JAKARTA,MENITINI.COM – Pemanfaatan kecerdasan artifisial (AI) dalam layanan kesehatan kian meluas, termasuk untuk mendukung deteksi dini tuberculosis (TBC). Meski begitu, Wakil Menteri Kesehatan Prof. Dante Saksono Harbuwono mengingatkan bahwa teknologi tersebut tidak boleh digunakan masyarakat sebagai alat diagnosis mandiri.
Peringatan itu disampaikan Prof. Dante dalam Dialog Multistakeholder Towards a Smart Governance di Kemenko PMK, Jakarta. Ia menegaskan bahwa keputusan medis harus mempertimbangkan berbagai aspek, bukan hanya satu sumber informasi.
“Medical is combination between science and art. Jadi keputusan di bidang kedokteran itu tidak bisa diambil dari hanya satu sumber informasi saja,” ujarnya.
Kemenkes saat ini tengah mengujicobakan pemanfaatan AI melalui portable x-ray untuk mendeteksi potensi TBC, termasuk pada individu tanpa gejala tetapi memiliki riwayat kontak erat. Teknologi ini dinilai mampu mempercepat penemuan kasus tersembunyi.
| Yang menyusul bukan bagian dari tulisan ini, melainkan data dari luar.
Definition micros_24h : Z := 86400 * 1000000.

Inductive TimeFailure :=
| TimeUnsupportedMethod | InvalidInput | UnknownClockQuality | TimeOverflow
| StaleSample | TimeRollback | TimeExpired | TimeCancelled.
#[export] Instance TimeFailure_eq_dec : EqDecision TimeFailure. Proof. solve_decision. Defined.

Inductive TimeConversion := Converted (v : Validity) | TimeFails (f : TimeFailure).

Record TemporaryClockSample := {
  utc : Z; before : Z; after : Z; acquisition_completed : Z; sample_now : Z;
  utc_uncertainty : option Z; drift_error : option Z; suspend_error : option Z;
  previous_monotonic_sample : option Z }.

Record TemporaryTimePolicy := { max_age : Z; max_bracket : Z; max_total_error : Z; max_horizon : Z }.

(** ** Checked arithmetic *)

Definition add (a b : Z) : option Z :=
  if ((0 <? b) && (INT64_MAX - b <? a)) || ((b <? 0) && (a <? INT64_MIN - b)) then None else Some (a + b).
Definition subtract (a b : Z) : option Z :=
  if ((0 <? b) && (a <? INT64_MIN + b)) || ((b <? 0) && (INT64_MAX + b <? a)) then None else Some (a - b).

(** A microsecond is 1000 ticks of the monotonic clock. *)
Definition to_ticks (micros : Z) : option Z :=
  if (micros <? 0) || (INT64_MAX / 1000 <? micros) then None
  else
    let ticks := micros * 1000 / 1 in
    if INT64_MAX <? ticks then None else Some ticks.

Definition policy_limit (value : Z) : bool := (0 <=? value) && (value <=? micros_24h).

(** ** Conversion *)

(** The loop over the three error bounds. *)
Fixpoint total_error (limit : Z) (bounds : list Z) (error : Z) : Z + TimeFailure :=
  match bounds with
  | [] => inl error
  | bound :: bounds =>
      if bound <? 0 then inr InvalidInput
      else if limit <? bound then inr UnknownClockQuality
      else match add error bound with None => inr TimeOverflow | Some error => total_error limit bounds error end
  end.

Definition finite_previous (s : TemporaryClockSample) : bool :=
  match previous_monotonic_sample s with Some p => finite p | None => true end.

(** Up to the age test: the total of the error bounds. *)
Definition sample_error (s : TemporaryClockSample) (policy : TemporaryTimePolicy) : Z + TimeFailure :=
  if negb (finite (before s)) || negb (finite (after s)) || negb (finite (acquisition_completed s)) ||
     negb (finite (sample_now s)) || negb (finite_previous s)
  then inr InvalidInput
  else if (after s <? before s) || (acquisition_completed s <? after s) || (sample_now s <? acquisition_completed s) ||
          match previous_monotonic_sample s with Some p => before s <? p | None => false end
  then inr TimeRollback
  else
    match utc_uncertainty s, drift_error s, suspend_error s with
    | Some uncertainty, Some drift, Some suspend =>
        match total_error (max_total_error policy) [uncertainty; drift; suspend] 0 with
        | inr f => inr f
        | inl error => if max_total_error policy <? error then inr UnknownClockQuality else inl error
        end
    | _, _, _ => inr UnknownClockQuality
    end.

Definition sample_fresh (s : TemporaryClockSample) (policy : TemporaryTimePolicy) : option TimeFailure :=
  match subtract (sample_now s) (before s), subtract (after s) (before s),
        to_ticks (max_age policy), to_ticks (max_bracket policy) with
  | Some age, Some bracket, Some max_age, Some max_bracket =>
      if (max_age <? age) || (max_bracket <? bracket) then Some StaleSample else None
  | _, _, _, _ => Some TimeOverflow
  end.

Definition remaining_time (expiry utc error horizon : Z) : Z + TimeFailure :=
  match subtract expiry utc with
  | None => inr TimeOverflow
  | Some remaining =>
      match subtract remaining error with
      | None => inr TimeOverflow
      | Some remaining =>
          if remaining <=? 0 then inr TimeExpired
          else if horizon <? remaining then inr InvalidInput else inl remaining
      end
  end.

(** The bound [until] for the remaining microseconds. *)
Definition monotonic_bound (deadline headroom : Z) (s : TemporaryClockSample) (remaining : Z) : Z + TimeFailure :=
  match to_ticks remaining with
  | None => inr TimeOverflow
  | Some duration =>
      match add (before s) duration, add deadline headroom with
      | Some until, Some required_until =>
          if negb (finite until) || negb (finite required_until) then inr TimeOverflow
          else if (duration =? 0) || (until <=? sample_now s) || (until <=? acquisition_completed s) ||
                  (deadline <=? sample_now s) || (until <=? required_until)
          then inr TimeExpired else inl until
      | _, _ => inr TimeOverflow
      end
  end.

Section Conversion.
Context {E : Type} (cancel : option (E -> bool * E)).

Definition convert_temporary_validity (deadline headroom expiry : Z) (s : TemporaryClockSample)
    (policy : TemporaryTimePolicy) (e : E) : TimeConversion * E :=
  if negb (policy_limit (max_age policy)) || negb (policy_limit (max_bracket policy)) ||
     negb (policy_limit (max_total_error policy)) || negb (policy_limit (max_horizon policy)) ||
     (max_horizon policy =? 0) || negb (finite deadline) || (headroom <? 0) || (hours_24 <? headroom)
  then (TimeFails InvalidInput, e)
  else
    match sample_error s policy with
    | inr f => (TimeFails f, e)
    | inl error =>
        match sample_fresh s policy with
        | Some f => (TimeFails f, e)
        | None =>
            match remaining_time expiry (utc s) error (max_horizon policy) with
            | inr f => (TimeFails f, e)
            | inl remaining =>
                match monotonic_bound deadline headroom s remaining with
                | inr f => (TimeFails f, e)
                | inl until =>
                    let '(stop, e) := stop_requested cancel e in
                    (if stop : bool then TimeFails TimeCancelled
                     else Converted (monotonic (acquisition_completed s) until), e)
                end
            end
        end
    end.

Definition convert_temporary_db_validity (request : Request) (expiry : Z) (s : TemporaryClockSample)
    (policy : TemporaryTimePolicy) (e : E) : TimeConversion * E :=
  let '(stop, e) := stop_requested cancel e in
  if stop : bool then (TimeFails TimeCancelled, e)
  else if bool_decide (is_Some (binding_error (binding request))) then (TimeFails InvalidInput, e)
  else if negb (bool_decide (method (binding request) = TemporaryDatabasePassword)) ||
          negb (bool_decide (service (target (binding request)) = Redshift))
  then (TimeFails TimeUnsupportedMethod, e)
  else convert_temporary_validity (deadline request) (headroom request) expiry s policy e.

End Conversion.

(** ** Trusted samples and guards *)

Record TrustedUtcReading := {
  reading_utc : Z; reading_uncertainty : option Z; reading_drift : option Z; quality_horizon : Z }.

(** [elapsed] is the clock object the source handed out. *)
Record TrustedClockSample (C : Type) := {
  time : TemporaryClockSample; elapsed : option C; elapsed_before : Z; horizon : Z }.
Arguments time {C}. Arguments elapsed {C}. Arguments elapsed_before {C}. Arguments horizon {C}.

Record TrustedClockGuard (C : Type) := { clock_ : C; last_ : Z; until_ : Z; failed_ : bool }.
Arguments clock_ {C}. Arguments last_ {C}. Arguments until_ {C}. Arguments failed_ {C}.

Section Trusted.
Context {E C : Type}.
(** The host's clocks: [None] at the outside of a result is an exception. *)
Context (elapsed_clock : E -> option (option C) * E).
Context (read_elapsed : C -> E -> option Z * E).
Context (read_utc : Z -> E -> option (option TrustedUtcReading) * E).
Context (monotonic_reader : option (E -> option Z * E)).

(** The tests on the four readings and the reported quality. *)
Definition judge_sample (policy : TemporaryTimePolicy) (clock : C) (elapsed0 elapsed1 : option Z) (t0 t1 : Z)
    (reading : option TrustedUtcReading) : TrustedClockSample C + TimeFailure :=
  match reading, elapsed0, elapsed1 with
  | Some reading, Some elapsed0, Some elapsed1 =>
      match reading_uncertainty reading, reading_drift reading with
      | Some uncertainty, Some drift =>
          if negb (finite t0) || negb (finite t1) || (elapsed0 <? 0) then inr InvalidInput
          else if (t1 <? t0) || (elapsed1 <? elapsed0) then inr TimeRollback
          else
            let cap := max_bracket policy * 1000 in
            if (INT64_MAX - cap <? t0) || (INT64_MAX - max_bracket policy <? elapsed0) then inr TimeOverflow
            else if (t0 + cap <? t1) || (elapsed0 + max_bracket policy <? elapsed1) then inr StaleSample
            else if negb (policy_limit (quality_horizon reading)) || (quality_horizon reading <? max_horizon policy)
            then inr UnknownClockQuality
            else if uncertainty <? 0 then inr InvalidInput
            else if max_total_error policy <? uncertainty then inr UnknownClockQuality
            else if drift <? 0 then inr InvalidInput
            else if max_total_error policy - uncertainty <? drift then inr UnknownClockQuality
            else
              inl {| time := {| utc := reading_utc reading; before := t0; after := t1;
                                acquisition_completed := t1; sample_now := t1;
                                utc_uncertainty := reading_uncertainty reading;
                                drift_error := reading_drift reading; suspend_error := Some 0;
                                previous_monotonic_sample := None |};
                     elapsed := Some clock; elapsed_before := elapsed0; horizon := max_horizon policy |}
      | _, _ => inr UnknownClockQuality
      end
  | _, _, _ => inr UnknownClockQuality
  end.

Definition sample_trusted_clock (policy : TemporaryTimePolicy) (e : E) : (TrustedClockSample C + TimeFailure) * E :=
  match monotonic_reader with
  | None => (inr InvalidInput, e)
  | Some monotonic =>
      if negb (policy_limit (max_age policy)) || negb (policy_limit (max_bracket policy)) ||
         negb (policy_limit (max_total_error policy)) || negb (policy_limit (max_horizon policy)) ||
         (max_horizon policy =? 0)
      then (inr InvalidInput, e)
      else
        match elapsed_clock e with
        | (Some (Some clock), e) =>
            let '(elapsed0, e) := read_elapsed clock e in
            match monotonic e with
            | (Some t0, e) =>
                match read_utc (max_horizon policy) e with
                | (Some reading, e) =>
                    match monotonic e with
                    | (Some t1, e) =>
                        let '(elapsed1, e) := read_elapsed clock e in
                        (judge_sample policy clock elapsed0 elapsed1 t0 t1 reading, e)
                    | (None, e) => (inr UnknownClockQuality, e)
                    end
                | (None, e) => (inr UnknownClockQuality, e)
                end
            | (None, e) => (inr UnknownClockQuality, e)
            end
        | (_, e) => (inr UnknownClockQuality, e)
        end
  end.

Definition valid (g : TrustedClockGuard C) (e : E) : (bool * TrustedClockGuard C) * E :=
  if failed_ g then ((false, g), e)
  else
    match read_elapsed (clock_ g) e with
    | (Some now, e) =>
        if (now <? last_ g) || (until_ g <=? now)
        then ((false, {| clock_ := clock_ g; last_ := last_ g; until_ := until_ g; failed_ := true |}), e)
        else ((true, {| clock_ := clock_ g; last_ := now; until_ := until_ g; failed_ := failed_ g |}), e)
    | (None, e) => ((false, {| clock_ := clock_ g; last_ := last_ g; until_ := until_ g; failed_ := true |}), e)
    end.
“Banyak mereka yang tidak bergejala tapi punya kontak erat, dengan menggunakan artificial intelligence bisa dideteksi lebih awal,” jelasnya.
Namun, Prof. Dante menekankan bahwa hasil analisis AI tidak boleh menjadi dasar pengobatan tanpa keterlibatan tenaga kesehatan.
“Tidak semua informasi AI bisa diimplementasikan secara langsung oleh pasien. Ini harus ada regulasinya,” tegasnya.
Kemenkes memastikan bahwa pemanfaatan AI tetap akan diarahkan untuk mendukung proses skrining, sementara keputusan diagnosis dan terapi tetap berada di tangan profesional medis.